Мы видели, что он отвергал при объяснении гальванических явлений теорию Вольты, основанную на соприкосновении разнородных металлов и веществ. Для него они были чисто химические действия. Опыты, которые он производил с целью доказать это, были повторены многими немецкими учеными, равно как и особой комиссией, назначенной французским национальным институтом. Как первые, так и последняя подтвердили их. Но против них сильно вооружился Пфафф, жаркий приверженец теории соприкосновения, утверждавший, что теория Гумбольдта наполнена множеством недоказанных гипотез. В 1799 г., следовательно уже после появления монографии Гумбольдта, Вольта открывает, что гальванические явления можно вызвать в гораздо более сильной степени, чем прежним путем, и притом не прибегая к раздражительным телам, аппаратом, составленным из пластинок разнородных металлов, распределенных попарно, но разделенных мокрым телом. Аппарат этот и теперь носит имя своего изобретателя, называясь вольтовым столбом. Открытие следовало за открытием, отодвигая теорию физиологического объяснения явлений, последователем которой был и Гумбольдт, на задний план. Защищать ее не было возможности: в вольтовом столбе не было органических веществ! Впрочем, теория Гумбольдта рушилась только отчасти: присутствие химических процессов при явлениях гальванизма, на которые Гумбольдт обратил внимание, играют еще важную роль. Так, Риттер высказался в пользу химической теории, равно как и во время жаркого спора в 30-х гг. текущего столетия между первыми знаменитостями физики, де ла Рив [29] и Фарадей – утверждали, против Пфаффа и Фехнера, оставшихся верными теории соприкосновения, что гальванические явления постоянно сопровождаются химическими процессами. Спор этот почти окончен теперь; наука обязана ему необыкновенным количеством наблюдений и открытий, так как представители обоих направлений старались представить фактические доказательства справедливости своих взглядов, причем и те, и другие делали открытия. Прения эти убедили, что есть столбы, действующие и исключительно посредством соприкосновения (сухие столбы Дзамбони), но что без химических явлений деятельность этих столбов крайне незначительна и слаба.

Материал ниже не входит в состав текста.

(** ** The selected row *)







(** ** A committed line never throws *)

Lemma showMessage_returns message s :
  exists s', VisualMode.showMessage message s = (Ok tt, s')
             /\ VisualMode.this_isActive (fst s') = VisualMode.this_isActive (fst s)
             /\ VisualMode.this_statusMessage (fst s') = Some message
             /\ snd s' = snd s.
Proof. destruct s as [this w]. eexists. split; [reflexivity|]. auto. Qed.

Lemma caught_action (X : VisualMode.UI unit) s :
  exists s1,
    tryCatch (X ;;; ret false)
      (fun error => VisualMode.showMessage (ErrorLine error) ;;; ret false) s
    = (Ok false, s1)
    /\ ((exists u, X s = (Ok u, s1))
        \/ (exists e s0, X s = (Throw e, s0)
              /\ VisualMode.showMessage (ErrorLine e) s0 = (Ok tt, s1))).
Proof.
  unfold tryCatch, bind. destruct (X s) as [[u|e] s0] eqn:HX.
  - exists s0. split; [reflexivity|]. left. eauto.
  - destruct (showMessage_returns (ErrorLine e) s0) as (s1 & Hm & _).
    exists s1. rewrite Hm. split; [reflexivity|]. right. eauto.
Qed.

Lemma active_kept (a : bool) (X : VisualMode.UI unit) s :
  keeps (onThis (fun this => VisualMode.this_isActive this = a)) X ->
  VisualMode.this_isActive (fst s) = a ->
  exists s1,
    tryCatch (X ;;; ret false)
      (fun error => VisualMode.showMessage (ErrorLine error) ;;; ret false) s
    = (Ok false, s1)
    /\ VisualMode.this_isActive (fst s1) = a.
Proof.
  intros HX Hs. destruct (caught_action X s) as (s1 & Hrun & Hcase).
  exists s1. split; [exact Hrun|].
  pose proof (HX s Hs) as Hk. unfold onThis in Hk.
  destruct Hcase as [[u Hu] | (e & s0 & He & Hm)].
  - rewrite Hu in Hk. exact Hk.
  - rewrite He in Hk. simpl in Hk.
    destruct (showMessage_returns (ErrorLine e) s0) as (s1' & Hm' & Ha & _).
    rewrite Hm in Hm'. injection Hm' as <-. congruence.
Qed.

(** X15. [processCommand] never throws: whatever is in the input buffer
    and whatever the engine does, the call returns.  If the first word of
    the trimmed line is [exit] or [quit] in any letter case, the mode is
    left (and nothing is written to the data file, the buffer stays);
    otherwise the mode stays as active as it was and the input buffer is
    emptied, an error of the engine having been caught on the way. *)
Theorem processCommand_returns (this : VisualMode.This) (w : World) :
  let s' := snd (VisualMode.processCommand (this, w)) in
  let command := toLowerCase (hd EmptyString (split " " (trim (VisualMode.this_inputBuffer this)))) in
  fst (VisualMode.processCommand (this, w)) = Ok tt
  /\ (command = "exit" \/ command = "quit" ->
      VisualMode.this_isActive (fst s') = false
      /\ VisualMode.this_inputBuffer (fst s') = VisualMode.this_inputBuffer this
      /\ snd s' = w)
  /\ (~ (command = "exit" \/ command = "quit") ->
      VisualMode.this_isActive (fst s') = VisualMode.this_isActive this
      /\ VisualMode.this_inputBuffer (fst s') = EmptyString).
Proof.
  cbv zeta. remember (VisualMode.processCommand (this, w)) as res eqn:Hres.
  unfold VisualMode.processCommand in Hres. unfold bind at 1 in Hres.
  unfold getThis at 1 in Hres. cbn [fst snd] in Hres.
  destruct (split " " (trim (VisualMode.this_inputBuffer this))) as [|command args] eqn:Hsplit;
    [exfalso; exact (split_not_nil _ _ Hsplit)|].
  cbn [hd].
  set (Qa := fun t : VisualMode.This =>
               VisualMode.this_isActive t = VisualMode.this_isActive this).
  assert (Hm : forall t message, Qa t ->
            Qa (VisualMode.mkThis (VisualMode.this_tasks t)
                  (VisualMode.this_selectedIndex t) (VisualMode.this_isActive t)
                  (VisualMode.this_inputBuffer t) message)) by (intros; assumption).
  assert (Hr : forall t (tasks0 : list Summary.t), Qa t ->
            Qa (VisualMode.mkThis tasks0
                  (if decide (VisualMode.this_selectedIndex t >= Z.of_nat (length tasks0))
                   then Z.max 0 (Z.of_nat (length tasks0) - 1)
                   else VisualMode.this_selectedIndex t)
                  (VisualMode.this_isActive t) (VisualMode.this_inputBuffer t)
                  (VisualMode.this_statusMessage t))) by (intros; assumption).
  assert (Hfin : forall X : VisualMode.UI unit,
            keeps (onThis Qa) X ->
            res = (returned <- tryCatch (X ;;; ret false)
                     (fun error => VisualMode.showMessage (ErrorLine error) ;;; ret false) ;;
                   if returned : bool then ret tt else VisualMode.clearInput) (this, w) ->
            fst res = Ok tt
            /\ VisualMode.this_isActive (fst (snd res)) = VisualMode.this_isActive this
            /\ VisualMode.this_inputBuffer (fst (snd res)) = EmptyString).
  { intros X HX Hres'.
    destruct (active_kept (VisualMode.this_isActive this) X (this, w) HX eq_refl)
      as (s2 & Hrun & Ha).
    assert (res = VisualMode.clearInput s2) as ->.
    { rewrite Hres'. unfold bind at 1. rewrite Hrun. reflexivity. }
    destruct s2 as [t2 w2]. simpl in *. auto. }
  destruct (decide (toLowerCase command = "start")) as [Hstart|Hstart].
  { assert (HX : keeps (onThis Qa)
                   match args with
                   | [] => VisualMode.startLastTask
                   | _ :: _ => VisualMode.startTaskByName (join " " args)
                   end).
    { destruct args; [apply (keeps_startLastTask Qa Hm Hr)
                     | apply (keeps_startTaskByName Qa Hm Hr)]. }
    destruct (Hfin _ HX Hres) as (H1 & H2 & H3).
    split; [exact H1|]. split; [|auto].
    intros [H|H]; rewrite Hstart in H; discriminate. }
  destruct (decide (toLowerCase command = "stop")) as [Hstop|Hstop].
  { destruct (Hfin _ (keeps_stopCurrentTask Qa Hm Hr) Hres) as (H1 & H2 & H3).
    split; [exact H1|]. split; [|auto].
    intros [H|H]; rewrite Hstop in H; discriminate. }
  destruct (decide (toLowerCase command = "exit" \/ toLowerCase command = "quit"))
    as [Hexit|Hexit].
  { subst res. split; [reflexivity|]. split; [intros _; repeat split | contradiction]. }
  assert (HX : keeps (onThis Qa)
                 (if decide (trim (VisualMode.this_inputBuffer this) <> EmptyString)
                  then VisualMode.createAndStartTask
                         (trim (VisualMode.this_inputBuffer this))
                  else ret tt)).
  { destruct (decide _); [apply (keeps_createAndStartTask Qa Hm Hr) | apply keeps_ret]. }
  destruct (Hfin _ HX Hres) as (H1 & H2 & H3).
  split; [exact H1|]. split; [contradiction | auto].
Qed.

И физиологическая сторона гумбольдтовской теории, долго не признаваемая, начинает опять находить защитников и последователей. Между тем как прежде распространено было мнение, что электрический ток вызывает физиологические действия, оказалось теперь, что и наоборот, последние могут вызвать первый. Прежде всего это было доказано на электрических рыбах, которые вооружены органами, устроенными по тому же плану, как и вольтов столб. Затем Нобили доказал, что подобные токи находятся и в живых, и только что убитых лягушках. Наконец Дюбуа-Реймон открыл, что так называемый лягушечный ток есть не более как один из бесчисленного множества электрических токов, встречающихся во всех частях нервной системы и мускулов всех животных; он же доказал, что в момент, когда в нерве совершается процесс, вызывающий движение или ощущение, в самом токе происходит изменение. Им же доказано появление тока в мускуле совершенно здорового организма, когда мускул этот самопроизвольно сокращается.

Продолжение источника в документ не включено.